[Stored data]
(** * ClaClo-teacher: the classroom backend of [app.py], embedded in Rocq

    The Flask application of [src/app.py] is a set of request handlers over
    five SQLAlchemy tables.  This development embeds each handler as a
    function from the store and the request to either a new store with a
    response or a raised Python exception, and proves the properties the
    specification states about them.

    Modelling choices, all of them about what lies outside [app.py]:

    - a JSON value is [pyval]: [None], an integer, a string, a list or a
      dict (an association list read front to back).  Floats and booleans
      are left out;
    - [request.json] is a [pyval]; a request whose body Flask itself
      refuses before or while reading it is not a request of the model;
    - [@jwt_required()] sees the verified identity of the bearer token, or
      none when the request carries no Authorization header;
    - a table is the list of its rows in insertion order, [first()] is the
      first row of that order, and a new primary key is one more than the
      largest key of the table (SQLite's integer primary key);
    - foreign keys and the length bound of [String(n)] are declared but not
      enforced (SQLite's defaults); an [Integer] column holds a signed
      64-bit integer, and a larger one is refused with [OverflowError] when
      it is written;
    - a value whose Python type does not fit its column ([DataError]) is
      refused when it reaches the database.  What a driver really does with
      such a value differs from one database to the next, and every theorem
      that needs a well-typed body says so in a hypothesis;
    - [file.save] is recorded as a write of the store's [files].  It fails
      on a path that ends with a slash, which names a directory; whether
      the upload folder exists is outside the model;
    - werkzeug's password hashing and [secure_filename], the token issuer
      and [datetime]'s parsing and printing are the fields of [externals]. *)

From Stdlib Require Import ZArith List String Ascii Bool Lia.
Import ListNotations.

Local Open Scope string_scope.
Local Open Scope Z_scope.
Local Open Scope list_scope.

(** ** Python values and exceptions *)

Set Warnings "-register-all".

Inductive pyval : Type :=
| PNone
| PInt (n : Z)
| PStr (s : string)
| PList (l : list pyval)
| PDict (d : list (string * pyval)).

Inductive exn : Type :=
| KeyError (k : string)
| TypeError
| AttributeError
| ValueError
| IntegrityError
| DataError
| OverflowError
| IsADirectoryError
| HTTPException (code : Z) (description : string).

Inductive result (A : Type) : Type :=
| Ok (a : A)
| Raise (e : exn).

Arguments Ok {A} a.
Arguments Raise {A} e.
(** * Snake game: shallow embedding of the three engine variants

    The repository holds three near-duplicate snake engines:

    - [Game]    : src/game.js, pixel coordinates, frame-driven ([update(dt)]);
    - [App]     : the "Enhanced Snake Game" (assets/js/app.js), a discrete
                  28x28 wrap-around grid with obstacles and a pause toggle;
    - [Classic] : the "Classic Snake" game.js, cell-quantised continuous
                  movement with hard walls.

    Conventions of the embedding.

    - JavaScript numbers that the engines only ever use as integers (score,
      grid cells, direction components) are [Z]; pixel coordinates and
      elapsed times are exact rationals [Q].  A number that can be [NaN]
      (the result of [parseInt]) is a [jsnum].
    - [Math.random()] is a stream [nat -> Q] together with a cursor that
      counts the draws made so far; every call reads the stream at the cursor
      and advances it.
    - [localStorage] is reduced to the one key each engine uses for its high
      score: [None] is a missing key ([getItem] returns [null]).
    - Mutable globals become the fields of a [state] record that every
      function takes and returns. *)

From Stdlib Require Import ZArith QArith Qround Qminmax List String Ascii Bool Lia Lqa.
Import ListNotations.

Open Scope Z_scope.

(* ================================================================= *)
(** ** JavaScript primitives shared by the three engines *)

Module JS.

(** A JavaScript number as produced by [parseInt]: an integer or [NaN]. *)
Inductive jsnum : Type :=
| Num (n : Z)
| NaN.

(** [a > b] for an integer [a] and a possibly-[NaN] [b]: every comparison
    with [NaN] is false. *)
Definition gt (a : Z) (b : jsnum) : bool :=
  match b with
  | Num n => n <? a
  | NaN => false
  end.

(** [x || 0] on a number: [NaN] and [0] are falsy. *)
Definition or_zero (x : jsnum) : Z :=
  match x with
  | Num n => n
  | NaN => 0
  end.

(** [s || '0'] where [s] is the result of [getItem]: [null] and the empty
    string are falsy. *)
Definition or_zero_string (s : option string) : string :=
  match s with
  | None => "0"
  | Some EmptyString => "0"
  | Some t => t
  end.

Definition digit_of (c : ascii) : option Z :=
  let n := Z.of_nat (nat_of_ascii c) in
  if (48 <=? n) && (n <=? 57) then Some (n - 48) else None.

(** White space skipped by [parseInt]: tab, line feed, vertical tab, form
    feed, carriage return and space. *)
Definition is_space (c : ascii) : bool :=
  let n := nat_of_ascii c in
  ((9 <=? n) && (n <=? 13))%nat || (n =? 32)%nat.

Fixpoint skip_spaces (s : string) : string :=
  match s with
  | String c r => if is_space c then skip_spaces r else s
  | EmptyString => s
  end.

(** Value of the longest prefix of decimal digits of [s], read left to right
    on top of the accumulator [acc]. *)
Fixpoint parse_digits (s : string) (acc : Z) : Z :=
  match s with
  | String c r =>
      match digit_of c with
      | Some d => parse_digits r (10 * acc + d)
      | None => acc
      end
  | EmptyString => acc
  end.

Definition starts_with_digit (s : string) : bool :=
  match s with
  | String c _ => match digit_of c with Some _ => true | None => false end
  | EmptyString => false
  end.

(** [parseInt(s, 10)]: skip leading white space, read an optional sign, then
    the longest run of decimal digits; no digit at all gives [NaN]. *)
Definition parseInt (s : string) : jsnum :=
  match skip_spaces s with
  | String "-"%char r =>
      if starts_with_digit r then Num (- parse_digits r 0) else NaN
  | String "+"%char r =>
      if starts_with_digit r then Num (parse_digits r 0) else NaN
  | t => if starts_with_digit t then Num (parse_digits t 0) else NaN
  end.

Definition digit_char (d : Z) : ascii := ascii_of_nat (Z.to_nat (48 + d)).

(** Decimal digits of a nonnegative [n] pushed in front of [acc]; [fuel]
    bounds the number of digits. *)
Fixpoint digits (fuel : nat) (n : Z) (acc : string) : string :=
  let acc' := String (digit_char (n mod 10)) acc in
  match fuel with
  | O => acc'
  | S f => if n <? 10 then acc' else digits f (n / 10) acc'
  end.

(** [String(n)] for an integer [n]. *)
Definition toString (n : Z) : string :=
  if n <? 0 then String "-"%char (digits (Z.to_nat (Z.log2 (- n))) (- n) "")
  else digits (Z.to_nat (Z.log2 n)) n "".

(** [Math.random()]: the stream of values and the number of draws so far. *)
Record rng : Type := mkRng { stream : nat -> Q; cursor : nat }.

Definition random (g : rng) : Q * rng :=
  (stream g (cursor g), mkRng (stream g) (S (cursor g))).

(** [Math.random()] keeps its contract: every value lies in [0, 1). *)
Definition fair (g : rng) : Prop :=
  forall n, (0 <= stream g n)%Q /\ (stream g n < 1)%Q.

(** [Math.floor(r * n)] for a random [r]. *)
Definition floor_mul (r : Q) (n : Z) : Z := Qfloor (r * inject_Z n).

(** [randInt(min, max)] given the value [r] returned by [Math.random()]. *)
Definition randInt (min max : Z) (r : Q) : Z :=
  floor_mul r (max - min + 1) + min.

(** [a < b] and [a <= b] on rationals, as booleans. *)
Definition Qltb (a b : Q) : bool := negb (Qle_bool b a).
Definition Qleb (a b : Q) : bool := Qle_bool a b.

(** [Math.round(q)]: nearest integer, halves rounded up. *)
Definition round (q : Q) : Z := Qfloor (q + (1 # 2)).

(** [xs.some((x, i) => f(i, x))], indices counted from [i0]. *)
Fixpoint somei {A : Type} (f : nat -> A -> bool) (i0 : nat) (xs : list A) : bool :=
  match xs with
  | [] => false
  | x :: r => f i0 x || somei f (S i0) r
  end.

End JS.

(* ================================================================= *)
(** ** [App]: the discrete grid engine (assets/js/app.js) *)

Module App.
Import JS.

(** A grid cell or a direction: [{x, y}]. *)
Record pos : Type := mkPos { px : Z; py : Z }.

Definition posEq (a b : pos) : bool := (px a =? px b) && (py a =? py b).

(** [let width = 28; let rows = 28;], never reassigned. *)
Definition width : Z := 28.
Definition rows : Z := 28.

Record state : Type := mkState {
  snake : list pos;
  dir : pos;
  nextDir : pos;
  apple : option pos;
  obstacles : list pos;
  score : Z;
  highScore : jsnum;
  gameInterval : bool;      (* the tick interval is armed *)
  running : bool;
  paused : bool;
  countdownTimer : bool;    (* the countdown interval is armed *)
  countdownValue : Z;
  allowInput : bool;
  difficulty : string;      (* difficultyEl.value *)
  snake_high : option string; (* localStorage['snake_high'] *)
  gen : rng
}.
(** The sample sort is a sort. *)
Lemma stable_argsort_sorts : sorts stable_argsort.
Proof.
  intros a. unfold stable_argsort.
  generalize (seq 0 (List.length a)) as index. intros index. split.
  - induction index as [|i index IH]; cbn [fold_right]; [reflexivity|].
    rewrite insert_index_perm. now constructor.
  - unfold take. apply StronglySorted_map.
    apply (StronglySorted_impl
             (fun j k => np_less (nth k a nan) (nth j a nan) = false)).
    + intros j k H. unfold np_less in H. now apply orb_false_iff in H as [H _].
    + induction index as [|i index IH]; cbn [fold_right]; [constructor|].
      now apply insert_index_sorted.
Qed.

(** ** The bins of a radial integration *)



Section BinningClaims.

Variable argsort : list float -> list nat.
Hypothesis argsort_sorts : sorts argsort.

*Your assignment*
Each line from the first line of the entries up to and including the line containing "the upload folder" should be transcribed exactly, with all other lines left out.

*Task result*
(** * ClaClo-teacher: the classroom backend of [app.py], embedded in Rocq

    The Flask application of [src/app.py] is a set of request handlers over
    five SQLAlchemy tables.  This development embeds each handler as a
    function from the store and the request to either a new store with a
    response or a raised Python exception, and proves the properties the
    specification states about them.

    Modelling choices, all of them about what lies outside [app.py]:

    - a JSON value is [pyval]: [None], an integer, a string, a list or a
      dict (an association list read front to back).  Floats and booleans
      are left out;
    - [request.json] is a [pyval]; a request whose body Flask itself
      refuses before or while reading it is not a request of the model;
    - [@jwt_required()] sees the verified identity of the bearer token, or
      none when the request carries no Authorization header;
    - a table is the list of its rows in insertion order, [first()] is the
      first row of that order, and a new primary key is one more than the
      largest key of the table (SQLite's integer primary key);
    - foreign keys and the length bound of [String(n)] are declared but not
      enforced (SQLite's defaults); an [Integer] column holds a signed
      64-bit integer, and a larger one is refused with [OverflowError] when
      it is written;
    - a value whose Python type does not fit its column ([DataError]) is
      refused when it reaches the database.  What a driver really does with
      such a value differs from one database to the next, and every theorem
      that needs a well-typed body says so in a hypothesis;
    - [file.save] is recorded as a write of the store's [files].  It fails
      on a path that ends with a slash, which names a directory; whether
      the upload folder exists is outside the model;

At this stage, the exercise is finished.